Sony's new CLIE with Sony built custom CPU CLIE PEG-UX50

Katsura said:
So err...

I'll take a PPC with a PowerVR MBX over this anyday. Character recognition or a tiny yet bulkty keypad?

You'd rather type on a tiny, useless, no feedback, can only see a tiny line of what you typed on screen keyboard and make the screen dirty and oily, rather than use a dedicated hardware/ feedback keyboard?

There is nothing wrong with Sony's design studio, it is the way you discuess that probably warrents an early retirement?

P.S. A fat hand != a big hand, fat hand can have short stubby fingures, the dude from the first picture does not appear have fat hands either.

Read below ;)

BTW look at the two pictures...they're NOT the same unit. The second pic shows a huge unit and using a SUMO wrestler's hand to try and make it look like it's actually small ;)


Seeing only one line when you type ? How brilliant !

01.gif


It doesn't have to run in fullscreen ;)
 
PC-Engine said:
I don't want no stupid hardware keyboards on a PPC.
I want this ;)

Oh come on, that's the stupidest thing I ever saw.
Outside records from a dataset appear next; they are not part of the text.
(** The loop is between two blocks: [e] bytes are written, the next block starts at [q]. *)
Record at_block (l : list item) (fuel : nat) (v : enc_vars) (e q : Z) : Prop := {
  ab_ei : temp_ei v = table l;
  ab_fuel : (table_rounds l <= fuel)%nat;
  ab_idle : idle v;
  ab_bytes : encoded_bytes v = e;
  ab_pointer : tlv_pointer v = q;
}.

(** The loop went on to the items [l]; since the memory [m] it wrote the bytes [bs] at [q]. *)
Definition sends_on (l : list item) (fuel : nat) (v : enc_vars) (m1 : mem) (e q : Z) (bs : list Z) (m : mem) : Prop :=
  exists fuel' v' m', encode_loop fuel src base L 1 v m1 = encode_loop fuel' src base L 1 v' m' /\
    at_block l fuel' v' (e + Z.of_nat (length bs)) (q + Z.of_nat (length bs)) /\ wrote m m' q bs.

(** The end of a block whose contents [p] were written: its header. *)
Lemma close_block l fuel tlv v q e p m m1 : 0 <= tlv < 256 -> (table_rounds l <= fuel)%nat ->
  temp_ei v = table l -> tlv_pointer v = q -> buf_dst v = q + 3 + Z.of_nat (length p) ->
  enc_tlv_len v = Z.of_nat (length p) -> encoded_bytes v = e + Z.of_nat (length p) -> encode_tlv v = true ->
  0 <= e -> Z.of_nat (length p) < 65536 -> wrote m m1 (q + 3) p ->
  let bs := tlv :: le_bytes 2 (Z.of_nat (length p)) ++ p in
  e + Z.of_nat (length bs) <= L -> room m q (Z.of_nat (length bs)) ->
  exists v2 m2, encode_header tlv 1 v m1 = Ok (v2, m2) /\
    at_block l fuel v2 (e + Z.of_nat (length bs)) (q + Z.of_nat (length bs)) /\ wrote m m2 q bs.
Proof.
  intros Ht Hf Ei Eq Ed Et Ee Eb He Hp Hw bs Hlen Hr.
  assert (Hbs : Z.of_nat (length bs) = 3 + Z.of_nat (length p)).
  { unfold bs. cbn [length]. rewrite length_app, length_le_bytes. lia. }
  unfold encode_header. rewrite Eb, Eq, Ed, Et, Ee, Ei. cbn [andb Z.eqb Pos.eqb].
  destruct (put_tlv_ok tlv (Z.of_nat (length p)) q m1) as (m2 & Hr2 & Hw2);
    [done|lia|eapply wrote_room; [exact Hw|]; destruct Hr; split; lia|].
  rewrite (st_bind_ok _ _ _ _ _ Hr2). unfold TLV_TYPE_SIZE, TLV_LEN_SIZE. rewrite u32_id by lia.
  eexists _, m2. split; [reflexivity|].
  split; [|exact (wrote_before m m1 m2 q (tlv :: le_bytes 2 (Z.of_nat (length p))) p Hw Hw2)].
  constructor; cbn [temp_ei encoded_bytes tlv_pointer]; [done|done| |lia|lia].
  unfold idle. cbn [encode_tlv enc_tlv_len buf_dst tlv_pointer encoded_bytes]. split_and!; try done; lia.
Qed.

(** The data of an item after the bytes [pre] of its block. *)
Lemma data_sent it l f v q e pre m m1 : can_encode src base ssize false it ->
  temp_ei v = data_elem it :: table l ->
  (i_arr it = VAR_LEN_ARRAY -> data_len_value v = cnt src base it /\ 0 < cnt src base it) ->
  (table_rounds (i_fields it) <= f)%nat -> (table_rounds l <= f)%nat ->
  tlv_pointer v = q -> buf_dst v = q + 3 + Z.of_nat (length pre) -> enc_tlv_len v = Z.of_nat (length pre) ->
  encoded_bytes v = e + Z.of_nat (length pre) -> 0 <= e -> wrote m m1 (q + 3) pre ->
  let p := pre ++ body src false base it in
  let bs := i_tlv it :: le_bytes 2 (Z.of_nat (length p)) ++ p in
  Z.of_nat (length p) < 65536 -> e + Z.of_nat (length bs) <= L -> room m q (Z.of_nat (length bs)) ->
  sends_on l (S f) v m1 e q bs m.
Proof.
  intros Hc Ei Hvar Hf1 Hf2 Eq Ed Et Ee He Hw p bs Hp Hlen Hr.
  pose proof (ce_wf _ _ _ _ _ Hc) as Hwf. destruct (ce_room _ _ _ _ _ Hc Hroom) as [Hdata _].
  assert (Hpl : Z.of_nat (length p) = Z.of_nat (length pre) + Z.of_nat (length (body src false base it)))
    by (unfold p; rewrite length_app; lia).
  assert (Hbs : Z.of_nat (length bs) = 3 + Z.of_nat (length p)).
  { unfold bs. cbn [length]. rewrite length_app, length_le_bytes. lia. }
  unfold sends_on. rewrite (encode_loop_step _ _ _ _ _ _ _ _ Ei (item_not_eoti _ _ Hwf)).
  destruct (encode_data_ok (enc_rec f src) src base L false 1 v m1 it Hwf eq_refl (ce_value _ _ _ _ _ Hc) Hdata)
    as (m2 & Hr2 & Hw2); [intros Hs; eapply ce_rec; eauto; lia|done|lia|lia| |].
  { rewrite Ed. eapply wrote_room; [exact Hw|]. destruct Hr; split; lia. }
  rewrite (st_bind_ok _ _ _ _ _ Hr2).
  destruct (close_block l f (i_tlv it) (enc_update v (cnt src base it) (Z.of_nat (length (body src false base it))))
    q e p m m2) as (v3 & m3 & Hr3 & Ha & Hw3); try done; cbn [enc_update temp_ei tlv_pointer buf_dst
    enc_tlv_len encoded_bytes]; rewrite ?u32_id by lia.
  - destruct (iw_tlv _ _ Hwf). lia.
  - by rewrite Ei.
  - rewrite Ed, Hpl. lia.
  - lia.
  - lia.
  - unfold p. eapply wrote_app; [exact Hw|]. by rewrite <-Ed.
  - change (tlv_type (data_elem it)) with (i_tlv it). rewrite (st_bind_ok _ _ _ _ _ Hr3). by exists f, v3, m3.
Qed.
No tactile feedback whatsoever sucks even worse than those idiotic membrane keyboards you found on some home computers ages ago (Atari 400XL was one of them I believe). How on earth are you supposed to type properly on that thing using just your thumbs? Sony's idea is muchmuchMUCH better. God, I'm in love, I want that thing YESTERDAY, with the battery pack and a 1GB memory stick to go along with it! :)

You might just as well admit it, PC, you hate anything that's branded with the Sony logo. It's clear from reading your posts. ;)

Who needs a built-in hardware keyboard that just takes up space?

Takes up space how? You mean your screen keyboard doesn't take up space? What, it's folded into a black hole or something? Of course it takes up space; SCREEN SPACE, which is far more precious than anything else. Unless you completely missed that, you might have noticed Sony's thingy has a twisting screen that folds up neatly over the keyboard if you don't need to use it. Having a keyboard that can be put away in a convenient manner is FAR sexier than not having a keyboard at all, but instead just a touch-sensitive screen.

Typing on your screen with your fingers and a huge non-tactile on-screen keyboard is going to create lots of errors from hitting keys you never intended to hit, keys you intended to hit but did not register as well as pure slip-ups. It will be hugely cumbersome since you can't see the text you're entering! I'm a writer myself (in the last fifteen or so months, I have produced upwards of half a million words of text, and that does not include message board posts such as this one), I could never function like that. Not to mention, you'll smear up your screen this way just like others have already pointed out.

Typing with a stylus on that minimal on-screen keyboard is going to be even slower, you're totally off your rockers if you believe EITHER of those solutions will be superior to a true hardware keyboard. Why do you think mobile phone manufacturers have produced chatboard add-ons for example, huh?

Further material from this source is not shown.